Thank you Lili White for exposing me to Toxic Park, the great work of Cinzia Sarto & Emita Frigato. Toxic Park incarnates a visual storytelling landscape that defines how we are now meant to face technology and an experimental narrative genre. I have had a difficult time, as a film artist, surrendering my purist romance to celluloid and accepting the inevitable extinction of film. Toxic Park gave me hope. I was taken by the extremity of visual abstractions and the appropriation of the main character’s interpretation of this amusement park with sound and pictures.

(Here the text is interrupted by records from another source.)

(* ===== verification/Ulib.v ===== *)
(** * The C library of user programs (user/ulib.c)

    String and memory routines over a byte memory, as in [CString]; the
    routines that are the same loops as in kernel/string.c are used from there.
    Strings that are only read are lists of bytes. *)
From stdpp Require Import base list.
From Stdlib Require Import ZArith Lia.
From S2P Require Import Prelude CString Printf.

(** while ( *s++ = *t++) != 0); [fuel] bounds the search for the terminator. *)
Fixpoint strcpy (fuel : nat) (m : mem) (s t : Z) : outcome mem :=
  match fuel with
  | O => NoFuel
  | S fuel =>
      let c := m t in
      let m := store m s c in
      if c =? 0 then Ok m else strcpy fuel m (s + 1) (t + 1)
  end.
Fixpoint strcmp (fuel : nat) (m : mem) (p q : Z) : outcome Z :=
  match fuel with
  | O => NoFuel
  | S fuel => if negb (m p =? 0) && (m p =? m q) then strcmp fuel m (p + 1) (q + 1) else Ok (m p - m q)
  end.
(** strchr(): the address of the character, or NULL. *)
Fixpoint strchr (fuel : nat) (m : mem) (s c : Z) : outcome (option Z) :=
  match fuel with
  | O => NoFuel
  | S fuel => if m s =? 0 then Ok None else if m s =? c then Ok (Some s) else strchr fuel m (s + 1) c
  end.
Definition umemmove (m : mem) (vdst vsrc n : Z) : mem :=
  if vdst <? vsrc then copy_up m vdst vsrc (Z.to_nat n) else copy_down m (vdst + n) (vsrc + n) (Z.to_nat n).
Definition umemset (m : mem) (dst c n : Z) : mem := memset_loop m dst (u8 c) 0 (Z.to_nat n).

(** atoi(); the additions of int can overflow. *)
Fixpoint atoi_loop (n : Z) (s : list Z) : outcome Z :=
  match s with
  | c :: s => if (48 <=? c) && (c <=? 57) then if 2 ^ 31 <=? n * 10 + c then UB else atoi_loop (n * 10 + c - 48) s else Ok n
  | [] => Ok n
  end.
Definition atoi (s : list Z) : outcome Z := atoi_loop 0 s.

(** gets(): the bytes in the buffer before the NUL, and the input left; the
    loop reads one byte at a time. *)
Fixpoint gets_loop (n : nat) (input : list Z) : list Z * list Z :=
  match n, input with
  | S n, c :: input =>
      if (c =? 10) || (c =? 13) then ([c], input)
      else let r := gets_loop n input in (c :: fst r, snd r)
  | _, _ => ([], input)
  end.
Definition gets (max : Z) (input : list Z) : list Z * list Z := gets_loop (Z.to_nat (max - 1)) input.

(** strlen() and memcmp() are the loops of kernel/string.c: char is unsigned on
    RISC-V. *)
Definition ustrlen (fuel : nat) (m : mem) (s : Z) : option Z := strlen fuel m s.
Definition umemcmp (m : mem) (s1 s2 n : Z) : Z := memcmp m s1 s2 n.
Definition umemcpy (m : mem) (dst src n : Z) : mem := umemmove m dst src n.

(** sbrk() and sbrklazy(), with SBRK_EAGER and SBRK_LAZY of kernel/vm.h *)
Section Sbrk.
Context {W : Type} (sys_sbrk : Z -> Z -> M W Z).
Definition sbrk (n : Z) : M W Z := sys_sbrk n 1.
Definition sbrklazy (n : Z) : M W Z := sys_sbrk n 2.
End Sbrk.

(** ** Lemmas *)
Lemma umemmove_spec m dst src n x :
  umemmove m dst src n x = if decide (dst <= x < dst + n) then m (src + (x - dst)) else m x.
Proof.
  unfold umemmove. destruct (Z.ltb_spec dst src).
  - rewrite copy_up_spec by lia. destruct (decide (dst <= x < dst + Z.of_nat (Z.to_nat n))), (decide (dst <= x < dst + n)); try done; lia.
  - rewrite copy_down_spec by lia.
    destruct (decide (dst + n - Z.of_nat (Z.to_nat n) <= x < dst + n)), (decide (dst <= x < dst + n)); try done; try lia. f_equal. lia.
Qed.

(** The copy has the terminator at the same place; [n] bytes of [t] are not NUL. *)
Lemma strcpy_ok n : forall m s t, (forall i, 0 <= i < Z.of_nat n -> m (t + i) <> 0) -> m (t + Z.of_nat n) = 0 ->
  s + Z.of_nat n < t \/ t + Z.of_nat n < s ->
  exists m', strcpy (S n) m s t = Ok m' /\ forall x, m' x = if decide (s <= x <= s + Z.of_nat n) then m (t + (x - s)) else m x.
Proof.
  induction n as [|n IH]; intros m s t Hn H0 Hd; cbn [strcpy].
  - rewrite Z.add_0_r in H0. rewrite H0. simpl. eexists. split; [reflexivity|]. intros x. destruct (decide _).
    + assert (x = s) as -> by lia. rewrite store_eq. rewrite <- H0. f_equal. lia.
    + rewrite store_ne by lia. done.
  - assert (m t <> 0) as Ht by (rewrite <- (Z.add_0_r t); apply Hn; lia). rewrite (proj2 (Z.eqb_neq _ _) Ht).
    destruct (IH (store m s (m t)) (s + 1) (t + 1)) as (m' & Hr & Hm').
    + intros i Hi. rewrite store_ne by lia. rewrite <- Z.add_assoc. apply Hn. lia.
    + rewrite store_ne by lia. rewrite <- H0. f_equal. lia.
    + lia.
    + exists m'. split; [exact Hr|]. intros x. rewrite Hm'.
      destruct (decide (s + 1 <= x <= s + 1 + Z.of_nat n)), (decide (s <= x <= s + Z.of_nat (S n))); try lia.
      * rewrite store_ne by lia. f_equal. lia.
      * assert (x = s) as -> by lia. rewrite store_eq. f_equal. lia.
      * rewrite store_ne by lia. done.
Qed.

Lemma digit_char d : 0 <= d < 10 -> nth (Z.to_nat d) udigits 0 = 48 + d.
Proof.
  intros Hd. assert (In d (map Z.of_nat (seq 0 10))) as Hin.
  { apply in_map_iff. exists (Z.to_nat d). split; [lia|]. apply in_seq. lia. }
  simpl in Hin; repeat (destruct Hin as [<-|Hin]; [reflexivity|]); done.
Qed.
(** The decimal digits printint() writes. *)
Lemma printint_dec_digits fuel : forall x buf out, 0 <= x -> printint_loop fuel udigits 10 x buf = Ok out ->
  exists ds, out = buf ++ map (fun d => 48 + d) ds /\ Forall (fun d => 0 <= d < 10) ds /\ foldr (fun d a => d + 10 * a) 0 ds = x.
Proof.
  induction fuel as [|fuel IH]; intros x buf out Hx; cbn [printint_loop]; [done|]. destruct (20 <=? _); [done|].
  pose proof (Z.mod_pos_bound x 10 ltac:(lia)) as Hm. pose proof (Z.div_mod x 10 ltac:(lia)) as Hdm. rewrite digit_char by done.
  destruct (Z.eqb_spec (x / 10) 0) as [H0|H0].
  - intros [= <-]. exists [x mod 10]. split; [done|]. split; [by constructor|]. simpl. lia.
  - intros H. apply IH in H as (ds & -> & Hf & Hv); [|apply Z.div_pos; lia]. exists (x mod 10 :: ds).
    split; [by rewrite <- app_assoc|]. split; [by constructor|]. simpl. lia.
Qed.
(** atoi() on digits, the last one first in [ds]. *)
Lemma atoi_loop_digits ds : Forall (fun d => 0 <= d < 10) ds -> foldr (fun d a => d + 10 * a) 0 ds + 48 < 2 ^ 31 ->
  forall rest, atoi_loop 0 (rev (map (fun d => 48 + d) ds) ++ rest) = atoi_loop (foldr (fun d a => d + 10 * a) 0 ds) rest.
Proof.
  induction 1 as [|d ds Hd Hf IH]; intros Hb rest; [done|]. simpl in Hb. cbn [map rev foldr].
  assert (0 <= foldr (fun d a => d + 10 * a) 0 ds) as Hpos by (clear -Hf; induction Hf; simpl; lia).
  rewrite <- app_assoc. rewrite IH by lia. cbn [app atoi_loop].
  rewrite (proj2 (Z.leb_le 48 (48 + d))), (proj2 (Z.leb_le (48 + d) 57)) by lia. cbn [andb]. rewrite (proj2 (Z.leb_gt _ _)) by lia. f_equal. lia.
Qed.

(** atoi() reads back what printf("%d") has written, for every number up to
    the last one whose digits do not overflow an int on the way. *)
Theorem atoi_printint x :
  0 <= x < 2 ^ 31 - 48 -> exists out, printint udigits x 10 true = Ok out /\ atoi out = Ok x.
Proof.
  intros Hx. destruct (printint_loop_ok udigits 10 ltac:(by left) ltac:(done) 20 64 x []) as (ds & Hr & _);
    [assert (2 ^ 31 < 10 ^ Z.of_nat 20) by done; lia|lia|lia|simpl; lia|].
  unfold printint. rewrite (proj2 (Z.ltb_ge x 0)) by lia. cbn [andb]. rewrite u64_small by lia. rewrite Hr. cbn [obind app].
  eexists. split; [reflexivity|]. destruct (printint_dec_digits 64 x [] _ (proj1 Hx) Hr) as (l & Hl & Hf & Hv). simpl in Hl. subst ds.
  unfold atoi. rewrite <- (app_nil_r (rev _)), atoi_loop_digits by (done || lia). by rewrite Hv.
Qed.
Lemma atoi_printint_witness : exists out, printint udigits 1234 10 true = Ok out /\ atoi out = Ok 1234.
Proof. apply (atoi_printint 1234). lia. Defined.

(** The memmove() of user programs and the one of the kernel do the same to
    memory, whatever the overlap, though they choose the direction differently. *)
Theorem umemmove_memmove m dst src n : 0 <= n -> forall x, umemmove m dst src n x = memmove m dst src n x.
Proof. intros Hn x. by rewrite umemmove_spec, memmove_spec. Qed.
Lemma umemmove_memmove_witness : umemmove (two_objects [1; 2; 3] []) 1 0 2 2 = memmove (two_objects [1; 2; 3] []) 1 0 2 2.
Proof. apply (umemmove_memmove (two_objects [1; 2; 3] []) 1 0 2). lia. Defined.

I was constantly debating if the park was truly alive, or if this young girl desperately made the park only her’s to keep. This film (not video, which is a dirty word to me) sympathizes with the experience of true wonder in the world of amusement parks and the memories that we hold onto after such an experience touches us. Toxic Park reminded me of the important work of Olivier Assayas (Demonlover) and Lilliana Caviani (The Night Porter) and how what we see is usually what we get.
What I see in Toxic Park is a trance state and a cinematic drug that is mandating a healthy intoxication to all of those desperately trying to survive in this rapidly moving world of gadgets and renovation. I did not need a battery or electrical plug to think about what I felt about this film, so I know for a fact that the human part of how we see and absorb contemporary cinema has real hope. And, so do amusement parks. Thank Gawd Almighty.